Within the last decade, numerous relevance feedback algorithms have been proposed 
for learning during interactive image retrieval [3,4, 5, 6,7, 8]. For recent surveys see [9, 
2]. Most early relevance feedback algorithms assumed Gaussian distribution for image 
classes. To relax this restrictive assumption, recent developments use either kernel ma- 
chines or boosting methods to capture nonlinearities. Examples include kernel-based 
support vector machines [10,11,12,13], adaptive quasicomformal kernel (AQK) method 
[14], kernel-based BiasMap [1,2], Boosting approaches including FBoost or VBoost [4, 
15], or a constrained similarity measures using SVM or AdaBoosting [16]. 

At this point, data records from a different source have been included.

(** [action: () => { throw null }]. Reading [message] of [null] throws; the
    [TypeError] is given with the wording of V8. *)
Definition throwingNull : CreateStateMachineInput unit bool Out Empty_set :=
  machineOf (λ _ _ _ _ _,
    Thrown (Unwritable (Primitive VNull)
              (mkError "Cannot read properties of null (reading 'message')"))).

(** As [idle], with a transition function that throws on the line ['bad']. *)
Definition failingNext : CreateStateMachineInput unit bool Out Empty_set :=
  {| init := {| action := λ _ _ o _, Plain.pureCall (Ok o);
                next := λ s input,
                  if decide (input = "bad")
                  then Plain.pureCall (Thrown (mkError "bad line"))
                  else untilEnd s input;
                endState := true;
                initialState := false;
                initOutput := None;
                defaultParserOptions := None |};
     filePath := "statement.pdf";
     inputParserOptions := None |}.

(** The base defaults of [parser-options.ts], as the spec describes them: a
    numeric [yearPrefix]. *)
Definition baseOptions : options := {[ "yearPrefix" := VNumber (Fin 20 0) ]}.

(** A format definition registered with no [defaultParserOptions], whose
    pages come from a stub instead of a PDF file. *)
Definition registration
  : Orchestrator.CreateStatementParserInput unit bool Out Empty_set string :=
  {| Orchestrator.pdfProcessing := Some (Some (λ _ w, Ok ([["1234"]; ["end"; "z"]], w)));
     Orchestrator.outputValidation := None;
     Orchestrator.parserKeywords := [];
     Orchestrator.initInput := init suffixing |}.

(** [readPdf] for a world without files. *)
Definition noPdf : Orchestrator.PdfProcessing unit :=
  λ path _, Thrown (mkError ("no such file: " +:+ path)).

(** Stand-ins for the absent helpers of [augments/], enough to run the
    PayPal format on sample lines. *)
Fixpoint removeCommas (s : string) : string :=
  match s with
  | EmptyString => EmptyString
  | String c s' => if decide (c = ","%char) then removeCommas s' else String c (removeCommas s')
  end.

(** Runs of white space become one space. *)
Fixpoint squeeze (afterSpace : bool) (s : string) : string :=
  match s with
  | EmptyString => EmptyString
  | String c s' =>
      if Text.isSpace c
      then (if afterSpace then squeeze true s' else String " "%char (squeeze true s'))
      else String c (squeeze false s')
  end.

Definition monthNumber (name : string) : option Z :=
  list_to_map (M := gmap string Z)
    [("jan", 1); ("feb", 2); ("mar", 3); ("apr", 4); ("may", 5); ("jun", 6);
     ("jul", 7); ("aug", 8); ("sep", 9); ("oct", 10); ("nov", 11); ("dec", 12)]%Z
  !! Text.toLowerCase name.

(** ["1/5/2021"] *)
Definition slashDate (s : string) : result Plain.Date :=
  match RegExp.match_ s
          {| RegExp.atoms := [RegExp.Bol; RegExp.Open; RegExp.plus RegExp.Digit; RegExp.Close]
                             ++ RegExp.lit "/"
                             ++ [RegExp.Open; RegExp.plus RegExp.Digit; RegExp.Close]
                             ++ RegExp.lit "/"
                             ++ [RegExp.Open; RegExp.plus RegExp.Digit; RegExp.Close;
                                 RegExp.Eol];
             RegExp.ignoreCase := false |} with
  | Some [mo; d; y] =>
      Ok (Plain.mkDate (Numeric.readDigits 10 0 0 y).1.1
                       (Numeric.readDigits 10 0 0 mo).1.1
                       (Numeric.readDigits 10 0 0 d).1.1)
  | _ => Thrown (mkError ("Invalid date: " +:+ s))
  end.

(** ["Jan 1, 2021"] *)
Definition namedCommaDate (s : string) : result Plain.Date :=
  match RegExp.match_ s
          {| RegExp.atoms := [RegExp.Bol; RegExp.Open; RegExp.plus RegExp.Word; RegExp.Close]
                             ++ RegExp.lit " "
                             ++ [RegExp.Open; RegExp.plus RegExp.Digit; RegExp.Close;
                                 RegExp.opt (RegExp.Lit ","%char)]
                             ++ RegExp.lit " "
                             ++ [RegExp.Open; RegExp.plus RegExp.Digit; RegExp.Close;
                                 RegExp.Eol];
             RegExp.ignoreCase := false |} with
  | Some [mo; d; y] =>
      match monthNumber mo with
      | Some n =>
          Ok (Plain.mkDate (Numeric.readDigits 10 0 0 y).1.1 n
                           (Numeric.readDigits 10 0 0 d).1.1)
      | None => Thrown (mkError ("Invalid month: " +:+ mo))
      end
  | _ => Thrown (mkError ("Invalid date: " +:+ s))
  end.

Definition augments : Paypal.Augments :=
  {| Paypal.dateFromNamedCommaFormat := namedCommaDate;
     Paypal.dateFromSlashFormat := slashDate;
     Paypal.collapseSpaces := λ s, squeeze false (Numeric.trim s);
     Paypal.sanitizeNumberString := removeCommas |}.

(** The lines of the scenario of the specification. *)
Definition coffeeLine : string := "1/5/2021 Coffee Shop USD -4.50 0.00 -4.50".

Definition statementLines : list string :=
  ["header";
   "statement period";
   "Jan 1, 2021 - Jan 31, 2021 1234";
   "date description currency amount fees total";
   "";
   coffeeLine;
   "";
   "you must notify us no later than ..."].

However, None of above addresses kernel selection in a principled way. In this paper, 
we propose kernel partial alignment for measuring kernel “fitness” which is especially 
suited for small-sample learning during image retrieval. It also provides a gauge on 
relative class scatters, which can guide a biased learner, such as BiasMap, toward better 
class modeling. 

We also propose two boosting algorithms as alternatives to the kernel-based ver- 
sion for nonlinear distributions. Unlike existing approach that boosts individual feature 
components or vectors to form a composite and symmetric classifier [4,15], our scheme 
boosts multiple linear rankers (each of which uses all the available features) toward a 
nonlinear ranker which is more suited for information retrieval tasks [17]. 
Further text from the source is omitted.